The predictive value of HLA-DR and CD34 in the diagnosis of four distinct genetic entities of acute myeloid leukemia (AML) is presently not established. We evaluated the positive and negative predictive values (PPV and NPV, respectively), sensitivity, specificity, and correlation coefficients of HLA-DR and CD34 in AML patients with t(15;17), t(8;21), inv(16), and abn(11q23). In AML with t(15;17) (n = 64), HLA-DR was expressed in 4.68% and CD34 was expressed in 15.62% and none of the cases expressed both HLA-DR and CD34. In AML with t(8;21) (n = 99), HLA-DR, CD34 or both antigens were expressed in the majority of cases (90.90%, 80.80%, and 79.79%, respectively). AML patients with inv(16) (n = 18) and abn(11q23) (n = 31) also highly expressed HLA-DR and CD34. Eight cases of t(8;21) and 1 case of abn(11q23) did not express either antigen.
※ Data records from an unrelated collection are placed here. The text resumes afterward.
Lemma both_present_comparison_witness :
  create_waveform_comparison (studio 20 10 6 3 None) paired
  = ([Print MsgCreating; Mkdir output_dir; Subplots 2 2;
      Plot (Ax 0 0) 20; Plot (Ax 0 0) 10; Plot (Ax 0 1) 20; Plot (Ax 1 0) 10;
      Text (Ax 1 1) (summary_text (Some ["real_sample.wav"])
                                  (Some ["fake_sample.wav"]));
      Savefig waveform_pdf; Close; Print (MsgWaveformSaved waveform_pdf)],
     Ok tt).
Proof.
  assert (0 <= 6)%Z as P6 by discriminate.
  assert (0 <= 3)%Z as P3 by discriminate.
  exact (both_present_comparison (studio 20 10 6 3 None) paired
           ["real_sample.wav"] ["fake_sample.wav"] [] []
           (repeat tt 20) (repeat tt 10) 6 3
           eq_refl eq_refl eq_refl eq_refl eq_refl eq_refl eq_refl P6 P3).
Defined.

(** X16.  With fake files only, the comparison figure is still saved: the
    combined panel and the real panel get no plot, the fake panel shows the
    first five seconds of the first fake file or, when it does not decode,
    stays blank with the error logged; the summary names the fake file
    only. *)
Theorem fake_only_comparison {sample : Type} (w : World sample)
    (a : WaveformAnalyzer) (f : Path) (fs' : list Path) :
  real_files a = [] -> fake_files a = f :: fs' ->
  w_mkdir w = None -> w_subplots w 2 2 = None -> w_savefig w waveform_pdf = None ->
  create_waveform_comparison w a
  = ([Print MsgCreating; Mkdir output_dir; Subplots 2 2]
       ++ match w_load w f with
          | Ok (audio, sr) =>
              let max_samples := Z.min (Z.of_nat (List.length audio)) (5 * sr) in
              if (arange_len max_samples
                  =? List.length (slice_to max_samples audio))%nat
              then [Plot (Ax 1 0) (List.length (slice_to max_samples audio))]
              else [Print (MsgErrFake (Exception "ValueError"))]
          | Raise e => [Print (MsgErrFake e)]
          end
       ++ [Text (Ax 1 1) (summary_text None (Some f));
           Savefig waveform_pdf; Close; Print (MsgWaveformSaved waveform_pdf)],
     Ok tt)
  /\ ~ populated (Ax 0 0) (trace (create_waveform_comparison w a))
  /\ ~ populated (Ax 0 1) (trace (create_waveform_comparison w a)).
Proof.
  intros Hr Hf Hmk Hsub Hsave.
  assert (create_waveform_comparison w a
          = ([Print MsgCreating; Mkdir output_dir; Subplots 2 2]
               ++ trace (plot_first5 w (Ax 1 0) MsgErrFake f)
               ++ [Text (Ax 1 1) (summary_text None (Some f));
                   Savefig waveform_pdf; Close;
                   Print (MsgWaveformSaved waveform_pdf)], Ok tt)) as E.
  { rewrite (create_waveform_comparison_spec w a Hmk Hsub Hsave), Hr, Hf.
    reflexivity. }
  rewrite E. unfold trace at 2 3. cbn [fst]. rewrite plot_first5_spec.
  split.
  - destruct (w_load w f) as [[audio sr]|e]; [cbv zeta;
      destruct (_ =? _)%nat|]; reflexivity.
  - split; intros [n Hin];
      (destruct (w_load w f) as [[audio sr]|e]; [cbv zeta in Hin;
         destruct (_ =? _)%nat|]); simpl in Hin;
      repeat (destruct Hin as [Hin|Hin]; [discriminate Hin|]); exact Hin.
Qed.

Lemma fake_only_comparison_witness :
  ~ populated (Ax 0 1)
      (trace (create_waveform_comparison
                (studio 20 10 6 3 None)
                (mkAnalyzer DATASET_PATH [] [["fake_sample.wav"]]))).
Proof.
  destruct (fake_only_comparison (studio 20 10 6 3 None)
              (mkAnalyzer DATASET_PATH [] [["fake_sample.wav"]])
              ["fake_sample.wav"] [] eq_refl eq_refl eq_refl eq_refl eq_refl)
    as (_ & _ & H).
  exact H.
Defined.

(** X17.  When an example of the detailed renderer does not decode, the
    renderer logs that exception and returns: nothing is drawn and nothing
    is saved.  The real example is decoded first, so when it fails the fake
    one plays no part. *)
Theorem detailed_decode_failure {sample : Type} (w : World sample)
    (a : WaveformAnalyzer) (r f : Path) (rs fs' : list Path) (e : exn) :
  real_files a = r :: rs -> fake_files a = f :: fs' ->
  w_mkdir w = None -> w_subplots w 3 1 = None ->
  w_load w r = Raise e
  \/ (exists decoded, w_load w r = Ok decoded) /\ w_load w f = Raise e ->
  create_detailed_waveform_analysis w a
  = ([Mkdir output_dir; Subplots 3 1; Print (MsgErrDetailed e)], Ok tt).
Proof.
  intros Hr Hf Hmk Hsub Hfail.
  rewrite (create_detailed_spec w a r f rs fs' Hr Hf Hmk Hsub).
  unfold detailed_body, prepare_signals, load, call.
  destruct Hfail as [-> | [[[y sr] ->] ->]]; reflexivity.
Qed.

Lemma detailed_decode_failure_witness :
  create_detailed_waveform_analysis
    (studio 10 10 3 3 None)
    (mkAnalyzer DATASET_PATH [["real_sample.wav"]] [["broken.wav"]])
  = ([Mkdir output_dir; Subplots 3 1;
      Print (MsgErrDetailed (Exception "NoBackendError"))], Ok tt).
Proof.
  apply (detailed_decode_failure (studio 10 10 3 3 None)
           (mkAnalyzer DATASET_PATH [["real_sample.wav"]] [["broken.wav"]])
           ["real_sample.wav"] ["broken.wav"] [] []
           (Exception "NoBackendError") eq_refl eq_refl eq_refl eq_refl).
  right. split; [eexists; reflexivity | reflexivity].
Defined.

(** X18.  In the comparison figure a fake example that does not decode
    costs the combined panel too: nothing is drawn on panel A, not even the
    real signal, the real panel is drawn as usual, the error is logged once
    for the combined panel and once for the fake panel, and the figure is
    saved. *)
Theorem comparison_fake_decode_failure {sample : Type} (w : World sample)
    (a : WaveformAnalyzer) (r f : Path) (rs fs' : list Path)
    (audio_real : list sample) (sr_real : Z) (e : exn) :
  real_files a = r :: rs -> fake_files a = f :: fs' ->
  w_mkdir w = None -> w_subplots w 2 2 = None -> w_savefig w waveform_pdf = None ->
  w_load w r = Ok (audio_real, sr_real) -> (0 <= sr_real)%Z ->
  w_load w f = Raise e ->
  create_waveform_comparison w a
  = ([Print MsgCreating; Mkdir output_dir; Subplots 2 2;
      Print (MsgErrCombined e);
      Plot (Ax 0 1)
           (Z.to_nat (Z.min (Z.of_nat (List.length audio_real)) (5 * sr_real)));
      Print (MsgErrFake e);
      Text (Ax 1 1) (summary_text (Some r) (Some f));
      Savefig waveform_pdf; Close; Print (MsgWaveformSaved waveform_pdf)],
     Ok tt).
Proof.
  intros Hr Hf Hmk Hsub Hsave Lr Pr Lf.
  rewrite (create_waveform_comparison_spec w a Hmk Hsub Hsave), Hr, Hf.
  cbn [hd_error]. rewrite plot_combined_spec, !plot_first5_spec, Lr, Lf.
  cbv zeta. rewrite (first5_lengths audio_real sr_real Pr), Nat.eqb_refl.
  reflexivity.
Qed.

Lemma comparison_fake_decode_failure_witness :
  create_waveform_comparison
    (studio 20 10 6 3 None)
    (mkAnalyzer DATASET_PATH [["real_sample.wav"]] [["broken.wav"]])
  = ([Print MsgCreating; Mkdir output_dir; Subplots 2 2;
      Print (MsgErrCombined (Exception "NoBackendError"));
      Plot (Ax 0 1) 20;
      Print (MsgErrFake (Exception "NoBackendError"));
      Text (Ax 1 1) (summary_text (Some ["real_sample.wav"])
                                  (Some ["broken.wav"]));
      Savefig waveform_pdf; Close; Print (MsgWaveformSaved waveform_pdf)],
     Ok tt).
Proof.
  assert (0 <= 6)%Z as P6 by discriminate.
  exact (comparison_fake_decode_failure
           (studio 20 10 6 3 None)
           (mkAnalyzer DATASET_PATH [["real_sample.wav"]] [["broken.wav"]])
           ["real_sample.wav"] ["broken.wav"] [] [] (repeat tt 20) 6
           (Exception "NoBackendError")
           eq_refl eq_refl eq_refl eq_refl eq_refl eq_refl P6 eq_refl).
Defined.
The highest correlation between CD34 and HLA-DR expression values was observed in cases with t(8;21) (r = 0.72) with the lowest correlation in inv(16) (r = 0.035). The PPV and NPV of HLA-DR-negativity plus CD34-negativity to predict t(15;17) was 85% and 100%, respectively, with 100% sensitivity and 92.74% specificity. The PPV and NPV of other myeloid markers such as CD117, MPO and CD11c to diagnose t(15;17) were much lower than those of HLA-DR and CD34. It was concluded that the absence of double negativity of HLA-DR and CD34 strongly predicts against t(15;17). Rare HLA-DR-positive/CD34-negative cases exist in patients with t(15;17) and 8% of t(8;21) cases expressed neither antigen. Further studies should determine whether HLA-DR-positive t(15;17) and HLA-DR-negative/CD34-negative t(8;21) represent a special entity associated with significant prognostic relevance.

摘要

HLA-DR 和 CD34 在四种不同的急性髓系白血病(AML)遗传实体中的预测价值目前尚未确定。我们评估了 HLA-DR 和 CD34 在 t(15;17)、t(8;21)、inv(16) 和 abn(11q23) 的 AML 患者中的阳性和阴性预测值(PPV 和 NPV)、敏感性、特异性和相关系数。在 t(15;17)的 AML 患者中(n = 64),有 4.68%表达 HLA-DR,15.62%表达 CD34,没有病例同时表达 HLA-DR 和 CD34。在 t(8;21)的 AML 患者中(n = 99),大多数病例表达 HLA-DR、CD34 或两种抗原(分别为 90.90%、80.80%和 79.79%)。inv(16)的 AML 患者(n = 18)和 abn(11q23)的 AML 患者(n = 31)也高度表达 HLA-DR 和 CD34。8 例 t(8;21)和 1 例 abn(11q23)未表达任何一种抗原。t(8;21)病例中 CD34 和 HLA-DR 表达值之间的相关性最高(r = 0.72),而 inv(16)病例中的相关性最低(r = 0.035)。HLA-DR 阴性加 CD34 阴性预测 t(15;17)的 PPV 和 NPV 分别为 85%和 100%,敏感性为 100%,特异性为 92.74%。其他髓系标志物如 CD117、MPO 和 CD11c 诊断 t(15;17)的 PPV 和 NPV 均低于 HLA-DR 和 CD34。结论:HLA-DR 和 CD34 双重阴性强烈提示不存在 t(15;17)。在 t(15;17)患者中存在罕见的 HLA-DR 阳性/CD34 阴性病例,8%的 t(8;21)病例不表达任何一种抗原。进一步的研究应确定 HLA-DR 阳性 t(15;17)和 HLA-DR 阴性/CD34 阴性 t(8;21)是否代表与显著预后相关的特殊实体。